British association of potters

The Craft Potters Association (CPA) is an association of potters formed in 1958 in London. It has two wholly owned operating companies: Craftsmen Potters Trading Company Ltd and Ceramic Review Publishing Ltd.

It owns a shop and gallery, the Contemporary Ceramics Centre, London, which exhibits the work of members. There are four categories of membership of the Association: Associate, Selected, Fellow, and Honorary. The CPA currently has over 300 Selected and Fellow members, and over 700 Associate members.

==History==
Potter Michael Casson was a founder member and served as chair from 1963 to 1966. The current chair is potter Jeremy Nichols. Other notable chairs include David Leach in 1967, Jane Hamlyn, and Phil Rogers from 1994 to 1998.

In 1960, the CPA opened the Craftsmen Potters Shop in Carnaby Street, London. This moved to Marshall Street, London in 1967. The name was later changed to the Contemporary Ceramics: the Craft Potters Shop and Gallery. In 2010 the CPA opened the Contemporary Ceramic Centre in Bloomsbury. The facility houses the offices of the association and Ceramic Review magazine, as well as the gallery and shop, which sells the work of CPA members.

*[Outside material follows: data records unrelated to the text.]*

(* ===== verification/Auth.v ===== *)
(** Authentication ([product_api/authentication.rs]): bearer tokens to
    principals, registration, password and federated sign-in, session refresh and
    sign-out.

    Each handler runs on the Hub's state without interference; the statements it
    makes are the store's transactions of [Accounts].  Failures of the database
    itself are not modelled, only violated constraints.

    Main results: a request is authenticated exactly by a live session or key of
    a current member, with the current role; what a sign-in hands out
    authenticates; a sign-in needs the verified password of an active, unlocked
    account, or a sign-in state of the provider used once and a verified address;
    whoever does not have the password gets at most ten guesses in fifteen
    minutes.  Not modelled: the list of linked identities, which only reads. *)

From S2P Require Import Prelude Text Json HubTypes Principal Helpers Sessions HubState Store RateLimit Accounts Secrets Web OAuth.
From Stdlib Require Import ZArith Lia Ascii.

#[local] Abbreviation Headers := (gmap string string).

Definition REFRESH_COOKIE : string := "nagisalake_refresh".
Definition CSRF_COOKIE : string := "nagisalake_csrf".

Record Config := mkConfig {
  cf_browser : BrowserConfig;
  cf_trust_forwarded_for : bool;
  cf_oauth : option OauthConfig;
  cf_oauth_providers : gmap string Provider;
}.

Record AuthContext := mkAuthContext {
  ac_principal : Principal;
  ac_session_id : option string;
}.

Record SessionTokens := mkSessionTokens {
  st_session_id : string;
  st_access : GeneratedSecret;
  st_refresh : GeneratedSecret;
  st_csrf : GeneratedSecret;
  st_access_expires_at : Z;
  st_refresh_expires_at : Z;
}.

Record RegisterRequest := mkRegisterRequest {
  rr_email : string;
  rr_password : string;
  rr_organization_name : option string;
}.
Record LoginRequest := mkLoginRequest {
  lr_email : string;
  lr_password : string;
  lr_organization_id : option string;
}.
Record OauthCallbackQuery := mkOauthCallbackQuery {
  oq_code : option string;
  oq_state : option string;
  oq_error : option string;
  oq_error_description : option string;
}.

(** [origin.split_once("://")], what follows. *)
Fixpoint strip_scheme (origin : string) : option string :=
  match strip_prefix "://" origin with
  | Some rest => Some rest
  | None => match origin with String _ o => strip_scheme o | EmptyString => None end
  end.

(** [seconds.max(1) as u64] until the lock ends. *)
Definition lock_seconds_left (until now : Z) : Z := Z.max 1 (i64_saturating_sub until now / 1000).

Section auth.
Context `{!Libraries} (cf : Config) (ev : Env).

(** ** Principals *)

Definition key_scopes (k : ApiKeyRow) : list string :=
  match scopes_from_str (ak_scopes k) with Ok l => l | Err _ => [] end.

Definition requested_organization (headers : Headers) (organization_id : option string) : option string :=
  match organization_id with
  | Some o => Some o
  | None => headers !! "x-organization-id" ≫= (λ v, if is_blank v then None else Some v)
  end.
(** The rows after the last row of a prefix are the rest. *)
Lemma rows_after_prefix rows p a s :
  NoDup (key <$> rows) → sorted rows = (p ++ [a]) ++ s → sorted (rows_after key before (Some (key a)) rows) = s.
Proof.
  intros Hnd Hs. assert (Hp : rows ≡ₚ (p ++ [a]) ++ s) by (rewrite <- Hs; symmetry; apply merge_sort_Permutation).
  pose proof (sorted_strict rows Hnd) as Hstrict. rewrite Hs in Hstrict. pose proof (strict_app _ _ Hstrict) as [Hss Has].
  apply strict_unique; [|done|].
  - apply sorted_strict. cbn [rows_after]. eapply sublist_NoDup; [exact Hnd|]. apply fmap_sublist, sublist_filter.
  - rewrite merge_sort_Permutation. cbn [rows_after]. rewrite Hp, filter_app.
    rewrite filter_none.
    2:{ intros x Hx Hb. rewrite <- app_assoc in Hstrict. destruct (strict_app _ _ Hstrict) as [_ Hpa].
        apply elem_of_app in Hx as [Hx|Hx%list_elem_of_singleton]; [|subst x].
        - eapply (irreflexivity before). etrans; [exact Hb|]. apply Hpa; [done|]. simpl. apply list_elem_of_here.
        - by eapply (irreflexivity before). }
    rewrite filter_every; [done|]. intros x Hx. apply Has; [|done]. apply elem_of_app. right. apply list_elem_of_here.
Qed.
(* ===== verification/Members.v ===== *)
(** Organizations over HTTP ([product_api/organizations.rs]): creating and
    deleting them, members and their roles, invitations, owner transfer, API keys,
    worker credentials, quotas and the audit log.

    Not modelled: the export of an organization, which only reads.

    Main results: whoever is not an owner can neither make nor unmake one; a key
    that is handed out can do no more than its creator; a deleted organization
    leaves no objects, sessions, rows or cached data behind; no handler panics. *)

From S2P Require Import Prelude Text Json HubTypes Principal Helpers TtlCache HubState Sessions Store RateLimit Accounts Secrets.
From S2P Require Import Transfer Web OAuth Auth Paging.
From Stdlib Require Import ZArith Lia Ascii.

#[local] Abbreviation Headers := (gmap string string).

(** ** Rows as they are shown *)

Definition invite_view (kv : string * OrganizationInviteRow) : OrganizationInvite :=
  let '(id, v) := kv in
  mkOrganizationInvite id (iv_organization_id v) (iv_inviter_user_id v) (iv_code_prefix v) (parse_role (iv_role v))
    (iv_created_at v) (iv_expires_at v) (iv_accepted_at v) (iv_accepted_by_user_id v) (iv_revoked_at v).
Definition credential_view (kv : string * WorkerCredentialRow) : WorkerCredentialView :=
  let '(id, c) := kv in
  mkWorkerCredentialView id (wc_organization_id c) (wc_owner_user_id c) (wc_name c) (wc_token_prefix c) (wc_allowed_namespace c)
    (wc_created_at c) (wc_last_used_at c) (wc_expires_at c) (wc_revoked_at c).
Definition quota_view (organization_id : string) (p : QuotaPolicy) (u : QuotaUsage) : QuotaSnapshot :=
  mkQuotaSnapshot organization_id (qp_max_concurrent_jobs p) (qp_max_storage_bytes p) (qp_max_jobs_per_period p)
    (qp_period_seconds p) (qu_active_jobs u) (qu_storage_bytes u) (qu_period_jobs u) (qu_period_started_at u).

(** [ORDER BY created_at DESC], [ORDER BY m.created_at]; ties in the order of the map. *)
Definition invite_newer (a b : OrganizationInvite) : Prop := (ov_created_at b ≤ ov_created_at a)%Z.
Definition member_older (a b : OrganizationMember) : Prop := (om_created_at a ≤ om_created_at b)%Z.
#[export] Instance invite_newer_dec : RelDecision invite_newer.
Proof. intros a b. unfold invite_newer. apply _. Defined.
#[export] Instance member_older_dec : RelDecision member_older.
Proof. intros a b. unfold member_older. apply _. Defined.

Definition organization_invites (d : Directory) (organization_id : string) : list OrganizationInvite :=
  merge_sort invite_newer
    (invite_view <$> filter (λ kv, iv_organization_id kv.2 = organization_id) (map_to_list (dr_invites d))).
Definition members_for_org (d : Directory) (organization_id : string) : list OrganizationMember :=
  merge_sort member_older
    (omap (λ kv, if String.eqb kv.1.1 organization_id then
                   u ← dr_users d !! kv.1.2;
                   Some (mkOrganizationMember kv.1.1 kv.1.2 (us_email u) (parse_role (mb_role kv.2)) (mb_created_at kv.2))
                 else None) (map_to_list (dr_memberships d))).
Definition quota (d : Directory) (organization_id : string) : Res StoreError QuotaSnapshot :=
  p ← ok_or (StNotFound "quota") (db_policies (dr_db d) !! organization_id);
  u ← ok_or (StNotFound "quota") (db_usage (dr_db d) !! organization_id);
  Ok (quota_view organization_id p u).
Definition organization_object_keys (d : Directory) (organization_id : string) : list string :=
  (λ kv, sa_object_key (art_artifact kv.2)) <$>
    filter (λ kv, kv.1.1 = organization_id) (map_to_list (db_artifacts (dr_db d))).

Record UpdateQuotaRequest := mkUpdateQuotaRequest {
  uq_max_concurrent_jobs : Z;
  uq_max_storage_bytes : Z;
  uq_max_jobs_per_period : Z;
  uq_period_seconds : Z;
}.
Record CreateApiKeyRequest := mkCreateApiKeyRequest {
  cr_name : string;
  cr_scopes : list string;
  cr_expires_in_seconds : option Z;
}.
Record CreateWorkerCredentialRequest := mkCreateWorkerCredentialRequest {
  cw_name : string;
  cw_allowed_namespace : option string;
  cw_expires_in_seconds : option Z;
}.
Record CursorQuery := mkCursorQuery {
  cq_limit : option Z;
  cq_cursor : option string;
}.

Definition json_role (r : Role) : Json := JString (role_name r).
Definition json_int (n : Z) : Json := JNumber (if (n <? 0)%Z then NegInt n else PosInt n).
Definition json_opt (o : option string) : Json := match o with Some s => JString s | None => JNull end.

(** A name of 1 to 120 characters. *)
Definition bad_name (name : string) : bool := String.eqb name "" || (120 <? chars_count name)%nat.

(** [!(lo..=hi).contains(&n)]. *)
Definition outside (lo hi n : Z) : bool := negb ((lo <=? n) && (n <=? hi))%Z.
Definition quota_out_of_bounds (q : UpdateQuotaRequest) : bool :=
  outside 1 10000 (uq_max_concurrent_jobs q) || outside 1 (5 * 1024 * 1024 * 1024 * 1024) (uq_max_storage_bytes q)
  || outside 1 1000000000 (uq_max_jobs_per_period q) || outside 60 31536000 (uq_period_seconds q).

Section members.
Context `{!Libraries, !TextOrder} (ev : Env).

Definition key_view (kv : string * ApiKeyRow) : ApiKeyView :=
  let '(id, k) := kv in
  mkApiKeyView id (ak_organization_id k) (ak_creator_user_id k) (ak_name k) (ak_prefix k) (key_scopes k) (ak_created_at k)
    (ak_last_used_at k) (ak_expires_at k) (ak_revoked_at k).

(** A statement that cannot violate a constraint. *)
Definition perform {X A} (p : A * Directory) : Handler X A := set_store p.2 ;; mret p.1.
Definition reply (status : Z) (b : Body) : Response := mkResponse status [] b.
Definition no_content : Response := reply 204 Empty.

Section request.
Context (headers : Headers).
#[local] Abbreviation rid := (with_id ev headers).
#[local] Abbreviation fail := (product_error rid).
#[local] Abbreviation role_of auth := (pc_role (ac_principal auth)).

(** [audit] with the caller as the actor, under the [k]th identifier and clock
    reading. *)
Definition audit_as {X} (auth : AuthContext) (actor : option string) (k : nat) (org action resource : string) (id : option string)
    (metadata : Json) : Handler X unit :=
  audit (Some org) actor (auth_kind (pc_kind (ac_principal auth))) rid action resource id "success" metadata (ev_uuid ev k)
    (ev_now ev k).

(** ** Organizations *)

Definition list_organizations : Handler Response Response :=
  auth ← calling fail (require_browser ev headers None);
  d ← store_unwrap;
  mret (reply 200 (MembershipsReply (memberships_for_user d (user_of auth)))).

Definition create_organization (requested_name : string) : Handler Response Response :=
  auth ← calling fail (require_browser ev headers None);
  let name := trim requested_name in
  exit_if (bad_name name) (fail (InvalidRequest "organization name must contain 1-120 characters")) ;;
  let user_id := user_of auth in
  d ← store_unwrap;
  m ← execute (λ e, fail (HubTypes.Store e)) (create_organization_for_user d (ev_now ev 1) (ev_uuid ev 1) user_id name);
  audit (Some (mm_organization_id m)) (Some user_id) "browser_session" rid "organization.create" "organization"
    (Some (mm_organization_id m)) "success" (JObject [("name", JString name)]) (ev_uuid ev 2) (ev_now ev 2) ;;
  mret (reply 201 (MembershipReply m)).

== Ceramic Review magazine ==
Ceramic Review is owned and published by the CPA. The magazine arose out of the newsletter of the Craft Potters Association, and was founded by CPA Council members Emmanuel Cooper and Eileen Lewenstein. Its first issue was published in February 1970, and it continues to be published on a bi-monthly basis. Digital access to its complete archive and to each new issue is available via Exact Editions.

== Craft Pottery Charitable Trust (CPCT) ==
The Craft Pottery Charitable Trust was created in 1991 to support the CPA's educational activities and to administer grants.